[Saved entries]

_ _ _ _

Lemma rtrim_c_str p : c_str (rtrim p (strlen p)) = rstrip (c_str p).
Proof.
  remember (strlen p) as n eqn:Hn. revert p Hn.
  induction n as [|n IH]; intros p Hn; simpl.
  - assert (c_str p = []) as -> by (apply length_zero_iff_nil; by rewrite length_c_str).
    done.
  - rewrite (c_str_snoc n p) by done.
    fold (is_end (index p n)). destruct (is_end (index p n)) eqn:Hc.
    + rewrite rstrip_snoc_end by done.
      rewrite <- c_str_insert_nul by lia. apply IH.
      rewrite <- length_c_str, c_str_insert_nul by lia.
      rewrite length_take, length_c_str. lia.
    + rewrite rstrip_snoc_keep by done. by rewrite <- c_str_snoc.
Qed.

(** ** The comment *)

Lemma strchr_hash p :
  match strchr p "#" with
  | Some i => i = span plain_char p ∧ (i ≤ strlen p)%nat
  | None => span plain_char p = strlen p
  end.
Proof.
  unfold plain_char. cstr_induction p; simpl; try done.
  destruct (Ascii.eqb c "#"); simpl; [split; [done|lia]|].
  destruct (strchr p "#"); simpl; [|by f_equal].
  destruct IH as [-> ?]. split; [done|lia].
Qed.

Lemma span_plain_strlen p : (span plain_char p ≤ strlen p)%nat.
Proof.
  unfold plain_char. cstr_induction p; simpl; try lia.
  destruct (Ascii.eqb c "#"); simpl; lia.
Qed.

Lemma text_of_span line : text_of line = take (span plain_char line) line.
Proof.
  unfold text_of, strip_comment. pose proof (strchr_hash line) as H.
  destruct (strchr line "#") as [i|].
  - destruct H as [-> Hi]. rewrite c_str_insert_nul by done.
    rewrite c_str_take, take_take. f_equal. lia.
  - rewrite H. apply c_str_take.
Qed.

Lemma span_app f a b :
  span f (a ++ b) = if Nat.eqb (span f a) (length a)
                    then (length a + span f b)%nat else span f a.
Proof.
  induction a as [|c a IH]; simpl; [done|].
  destruct (f c); simpl; [|done]. rewrite IH.
  destruct (Nat.eqb_spec (span f a) (length a)); done.
Qed.

Lemma span_all f s : Forall (λ c, f c = true) s → span f s = length s.
Proof. induction 1 as [|c s Hc _ IH]; simpl; [done|]. by rewrite Hc, IH. Qed.

Lemma span_Forall f s : Forall (λ c, f c = true) (take (span f s) s).
Proof.
  induction s as [|c s IH]; simpl; [constructor|].
  destruct (f c) eqn:Hc; simpl; by constructor.
Qed.

Lemma text_of_hash a b : text_of (a ++ "#"%char :: b) = text_of a.
Proof.
  rewrite !text_of_span, span_app. simpl.
  destruct (Nat.eqb_spec (span plain_char a) (length a)) as [H|H].
  - rewrite Nat.add_0_r, <- H at 1. rewrite H, take_app_length, take_ge; [done|lia].
  - pose proof (span_le plain_char a). rewrite take_app_le by lia. done.
Qed.

Lemma text_of_plain s : Forall (λ c, plain_char c = true) s → text_of s = s.
Proof. intros H. rewrite text_of_span, span_all by done. by apply take_ge. Qed.

Lemma text_of_nul_free line : NUL ∉ text_of line.
Proof. apply c_str_nul_free. Qed.

Lemma length_strip_comment line : length (strip_comment line) = length line.
Proof. unfold strip_comment. destruct (strchr line "#"); [apply length_insert|done]. Qed.

(** ** The conversions read the C string only *)

Lemma scan_sign_le s : ((scan_sign s).2 ≤ length s)%nat.
Proof.
  destruct s as [|c s]; simpl; [lia|].
  destruct (Ascii.eqb c "-"); [simpl; lia|]. destruct (Ascii.eqb c "+"); simpl; lia.
Qed.

Lemma deref_length s : deref s ≠ NUL → (1 ≤ length s)%nat.
Proof. destruct s; simpl; [done|lia]. Qed.

Lemma deref_eqb_length s c : Ascii.eqb (deref s) c = true → c ≠ NUL → (1 ≤ length s)%nat.
Proof. intros H Hc. apply Ascii.eqb_eq in H. apply deref_length. congruence. Qed.

Lemma starts_nocase_le lit s : starts_nocase lit s = true → (length lit ≤ length s)%nat.
Proof.
  revert s. induction lit as [|x lit IH]; intros [|c s] H; simpl in *; try lia; try done.
  apply andb_true_iff in H as [_ H]. apply IH in H. lia.
Qed.

Lemma scan_nan_payload_le s : (scan_nan_payload s ≤ length s)%nat.
Proof.
  unfold scan_nan_payload. destruct (Ascii.eqb (deref s) "("); [|lia].
  match goal with |- context [span ?f ?l] => generalize (span f l) end. intros n.
  destruct (Ascii.eqb (deref (drop (1 + n) s)) ")") eqn:H; [|lia].
  apply deref_eqb_length in H; [|done]. rewrite length_drop in H. lia.
Qed.

Lemma scan_mantissa_le isd radix s : ((scan_mantissa isd radix s).2 ≤ length s)%nat.
Proof.
  unfold scan_mantissa. pose proof (span_le isd s) as Hi.
  destruct (Ascii.eqb (deref (drop (span isd s) s)) ".") eqn:H; [|done].
  apply deref_eqb_length in H; [|done]. rewrite length_drop in H.
  pose proof (span_le isd (drop 1 (drop (span isd s) s))) as Hf.
  rewrite !length_drop in Hf.
  destruct (Nat.eqb _ 0); cbn [snd]; lia.
Qed.

Lemma scan_exponent_le mark s : ((scan_exponent mark s).2 ≤ length s)%nat.
Proof.
  unfold scan_exponent. destruct (Ascii.eqb (tolower (deref s)) mark); [|cbn [snd]; lia].
  pose proof (scan_sign_le (drop 1 s)) as H1. rewrite length_drop in H1.
  destruct (scan_sign (drop 1 s)) as [neg n1]. cbn [snd] in H1.
  pose proof (span_le isdigit (drop (1 + n1) s)) as H2. rewrite length_drop in H2.
  destruct (Nat.eqb_spec (span isdigit (drop (1 + n1) s)) 0); cbn [snd]; lia.
Qed.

_ _ _ _

Directions for this task: From the entries above, copy every line containing the word "mark".

Exercise solution:
Lemma scan_exponent_le mark s : ((scan_exponent mark s).2 ≤ length s)%nat.
  unfold scan_exponent. destruct (Ascii.eqb (tolower (deref s)) mark); [|cbn [snd]; lia].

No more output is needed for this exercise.